Questo, tuttavia, non muta il fatto che per loro non ci sia né la possibilità di liberarsi dai meccanismi di sviluppo imposti dall’Occidente, né la possibilità di recepirli appieno...
La questione di fondo credo sia che la cultura africana non ha in sé la cultura del mercato perché la loro concezione del mercato si inserisce all’interno di una concezione del tempo che è assolutamente diversa da quella occidentale.

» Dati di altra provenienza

(* ===== verification/SocketFacts.v ===== *)
(** * Facts about sockets

    What an operation of a block does to the application's state, in one
    equation ([with_on_tcb]); spans and memory; and what a block in
    ESTABLISHED does with the next text of the stream. *)

From S2P Require Import Prelude Utils Skbuff Addr Headers TcpOptions CircularBuffer Tcb TcbFacts.
From S2P Require Import TcbSend TcbRecv TcbState BaseProtocol Packets TcbManager Socket.

(** ** Spans *)

Lemma subspan_in {A} off cnt (l : list A) :
  0 ≤ off → 0 ≤ cnt → off + cnt ≤ len l →
  subspan off cnt l = Ok (take (Z.to_nat cnt) (drop (Z.to_nat off) l)).
Proof.
  intros. unfold subspan. by replace ((0 <=? off) && (0 <=? cnt) && (off + cnt <=? len l))
    with true by lia.
Qed.

Lemma sp_from_0 sp : sp_from 0 sp = sp.
Proof. destruct sp. unfold sp_from. cbn. f_equal; lia. Qed.
Lemma sp_from_from n m sp : sp_from m (sp_from n sp) = sp_from (n + m) sp.
Proof. destruct sp. unfold sp_from. cbn. f_equal; lia. Qed.

(** The span lies inside a buffer. *)
Definition span_ok (mem : memory_t) (sp : span) : Prop :=
  0 ≤ sp_off sp ∧ 0 ≤ sp_size sp < 2 ^ 64 ∧
  ∃ l, mem !! sp_buf sp = Some l ∧ sp_off sp + sp_size sp ≤ len l.

(** The first [n] bytes of the span are [bs], [n] the length of [bs]. *)
Definition holds (mem : memory_t) (sp : span) (bs : list byte) : Prop :=
  contents mem (sp_take (len bs) sp) = Ok bs.

Lemma holds_nil mem sp : span_ok mem sp → holds mem sp [].
Proof.
  intros (Ho & Hs & l & Hl & Hin). unfold holds, contents. cbn. rewrite Hl.
  by rewrite subspan_in by lia.
Qed.

Lemma span_ok_from mem sp n : span_ok mem sp → 0 ≤ n ≤ sp_size sp → span_ok mem (sp_from n sp).
Proof.
  intros (? & ? & l & ? & ?) ?. unfold span_ok. cbn. split_and!; [lia|lia|lia|].
  exists l. split; [done|lia].
Qed.

Lemma fill_span_ok mem sp sp' bs :
  span_ok mem sp → span_ok mem sp' → len bs ≤ sp_size sp' → span_ok (fill sp' bs mem) sp.
Proof.
  intros (Ho & Hs & l & Hl & Hin) (Ho' & Hs' & l' & Hl' & Hin') Hbs. unfold span_ok, fill.
  split_and!; [done|lia|lia|]. destruct (decide (sp_buf sp = sp_buf sp')) as [E|Hne].
  - rewrite E in *. assert (l' = l) as -> by congruence. rewrite lookup_alter_eq, Hl. eexists. split; [done|].
    rewrite !length_app, length_take, length_drop. lia.
  - rewrite lookup_alter_ne by done. eauto.
Qed.
(** C27: An interceptor hands connections to its callbacks in the order in
    which they asked.  It is constructed, and then the program calls
    [async_intercept] and packets arrive, in any order, that its rule takes
    and no earlier one, while callbacks read and ask again, in any order too.
    Whatever the interleaving, no handler faults and no packet goes up to the
    connection table.  The callbacks called are those of a first part of the
    requests, in order, and the rest wait.  No connection is handed out twice.
    Of each pair of ends, what was read and then what is kept is what arrived,
    in order; of those never handed out nothing is ever read, however many
    callbacks ask later.  The next new connection goes to the callback that
    waited longest, with a raw socket of its ends, and the first read of this
    callback, wherever it comes, gets this packet; when none waits, the
    packet is kept and nobody is told.  The packets are complete segments for
    ends to which nothing was attached beforehand, and the callbacks neither
    write nor attach nor detach; [intercepted_connection] has what happens
    when one attaches. *)
Theorem interceptions_in_order mt i acts h0 :
  (∀ cb, gentle (user cb)) → Forall (taken mt h0) acts →
  ∃ h, interceptor_new i mt h0 = Ok ((), h, []) ∧
  ∃ h1 evs q, host_run i acts h = Ok ([], h1, evs) ∧ h_cbs h1 !! i = Some q ∧
    (handing i evs).*1 ++ q = asking i evs ∧ NoDup (handing i evs).*2 ∧
    (∀ te, match arrived te acts with
      | [] => (te ∉ (handing i evs).*2) ∧ rcv_raw_states_ (h_tcp h1) !! te = rcv_raw_states_ (h_tcp h0) !! te
      | pkts => ∃ st, rcv_raw_states_ (h_tcp h1) !! te = Some st ∧ raw_ok st ∧
          read_of te evs ++ raw_pq st = pkts ∧ (te ∉ (handing i evs).*2 → raw_pq st = pkts)
      end) ∧
    ∀ pkt_in pkt, received pkt_in = Some pkt → takes mt h0 pkt → arrived (ends_of pkt) acts = [] →
      match q with
      | [] => h_make_packet pkt_in h1 = Ok (None, set_h_tcp (captured pkt (h_tcp h1)) h1, [])
      | cb :: q' => ∃ h2 evs', h_make_packet pkt_in h1 =
            Ok (None, h2, TcpIntercepted i cb (tp_remote_ep pkt) (tp_local_ep pkt) :: evs') ∧
          h_cbs h2 !! i = Some (q' ++ asking i evs') ∧ handed evs' = zip (reads (user cb)) [pkt]
      end.
Proof.
  intros Huser Hacts. set (rules := tcp_rules_ (h_tcp h0)).
  set (h := mk_host (set_tcp_rules (rules ++ [mk_rule mt i]) (h_tcp h0)) (<[i := []]> (h_cbs h0))).
  exists h. split; [reflexivity|].
  assert (followed i h [] h []) as Hfo.
  { split; [done| |apply NoDup_nil_2| |done].
    - exists []. split; [apply lookup_insert_eq|done].
    - intros te _. split_and!; [apply not_elem_of_nil|done|done]. }
  destruct (host_run_spec mt i h rules acts Huser eq_refl [] h [] Hfo)
    as (h1 & evs & E & [Hr (q & Hq & Eq) Hnd Hnew Hkept]).
  { eapply Forall_impl; [exact Hacts|]. intros [|pkt_in]; [done|]. intros (pkt & Hp & Hmt & Ho & Hf).
    by exists pkt. }
  exists h1, evs, q. split; [exact E|]. split; [exact Hq|]. split; [exact Eq|]. split; [exact Hnd|].
  cbn [app] in *. split.
  - intros te. destruct (arrived te acts) as [|p ps] eqn:Ea.
    + destruct (Hnew te Ea) as (Hnot & _ & Hl). by split.
    + destruct (Hkept te) as (st & Hl & Hok & Hread & Hnot); [by rewrite Ea|].
      exists st. rewrite Ea in Hread. split_and!; [done|done|done|].
      intros Hn. destruct (Hnot Hn) as [Hre _]. by rewrite Hre in Hread.
  - intros pkt_in pkt Hp (Hmt & Ho & Hf) Ea. destruct (Hnew _ Ea) as (_ & _ & Hl).
    destruct (fresh_arrival (mk_rule mt i) i q pkt_in pkt h1) as (st & evs' & Em & _ & _ & _ & Hcase);
      [done|done|done|by rewrite Hl|exists rules; by rewrite Hr|done|].
    destruct q as [|cb q].
    + destruct Hcase as [-> ->]. rewrite Em. by destruct h1.
    + destruct Hcase as (evs1 & -> & _ & Hgot & Hqs). do 2 eexists. split; [exact Em|]. by split.
Qed.
End Intercept.

(** ** A concrete interceptor *)

(** The callback 1 reads the packet, with the callback 7, and intercepts the
    next connection. *)
Definition test_user (cb : nat) : list use := [UseRead 7; UseIntercept 0 1].
Definition test_intercepted : tcp_packet := test_incoming [Byte.x01].
Definition test_setup : M host tcp_event unit :=
  _ ← interceptor_new_at 0 (tp_local_ep test_intercepted); async_intercept 0 1.
Definition test_intercepting : host :=
  match test_setup (mk_host tcp_new ∅) with Ok (_, h, _) => h | Fault _ => mk_host tcp_new ∅ end.

Lemma intercepted_connection_witness :
  let H := test_host Little in
  let pkt := test_intercepted in
  h_make_packet 64 test_user (test_datagram [Byte.x01]) test_intercepting =
    Ok (None, mk_host (set_raw {[ ends_of pkt := mk_raw [] [] ]} (h_tcp test_intercepting))
                (h_cbs test_intercepting),
        [TcpIntercepted 0 1 (tp_remote_ep pkt) (tp_local_ep pkt); TcpRawPost 7 pkt;
         TcpIntercept 0 1]).
Proof.
  intros H pkt.
  pose (r := mk_rule (λ _ local_ep, bool_decide (tp_local_ep test_intercepted = local_ep)) 0).
  assert (received (H := H) (test_datagram [Byte.x01]) = Some pkt) as Hp by (vm_compute; reflexivity).
  assert (first_rule r [] (ends_of pkt) (h_tcp test_intercepting)) as Hr.
  { exists []. split_and!; [reflexivity|constructor|vm_compute; reflexivity]. }
  exact (proj1 (intercepted_connection (Hh := H) 64 test_user (test_datagram [Byte.x01]) pkt r []
    test_intercepting Hp eq_refl Hr) 7%nat [UseIntercept 0 1] _ [TcpIntercept 0 1] eq_refl eq_refl).
Defined.

(** Two callbacks ask, three connections come, the first of them with a second
    packet; the callback 1 reads, and asks again before or after. *)
Definition test_other (port : Z) : ipv4_packet :=
  let p := test_packet (mk_tcp_header port 80 1000 2000 5 0 0 0 0 0 0 0 0 0 1000 0 0) [Byte.x02] in
  mk_ipv4_packet (addrv4 (tp_remote_ep p)) (addrv4 (tp_local_ep p)) (tp_proto p) (tp_skb p).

Allora quello che un progetto di cooperazione internazionale può portare è sempre un qualcosa che è dentro alla nostra concezione del vivere e del fare, un fare comunque finalizzato alla riduzione dei tempi necessari a svolgere una certa operazione. Tutto questo è lontano anni luce da quella che è la cultura africana al di fuori dell’Africa islamizzata. Quello che, di fatto, l’Occidente ha preteso, attraverso meccanismi che sono anche quelli della cooperazione internazionale, è stata una scommessa completamente sbagliata perché basata su una previsione di tempi impossibili, non praticabili. C’è stata la speranza di trasformare, in un tempo assolutamente improbabile, in società mercantili delle società che hanno un rifiuto organico di certi meccanismi economici e sociali, che non li accettano. Sulla costruzione dei pozzi da parte della cooperazione, per esempio, sono state sc ...[continua]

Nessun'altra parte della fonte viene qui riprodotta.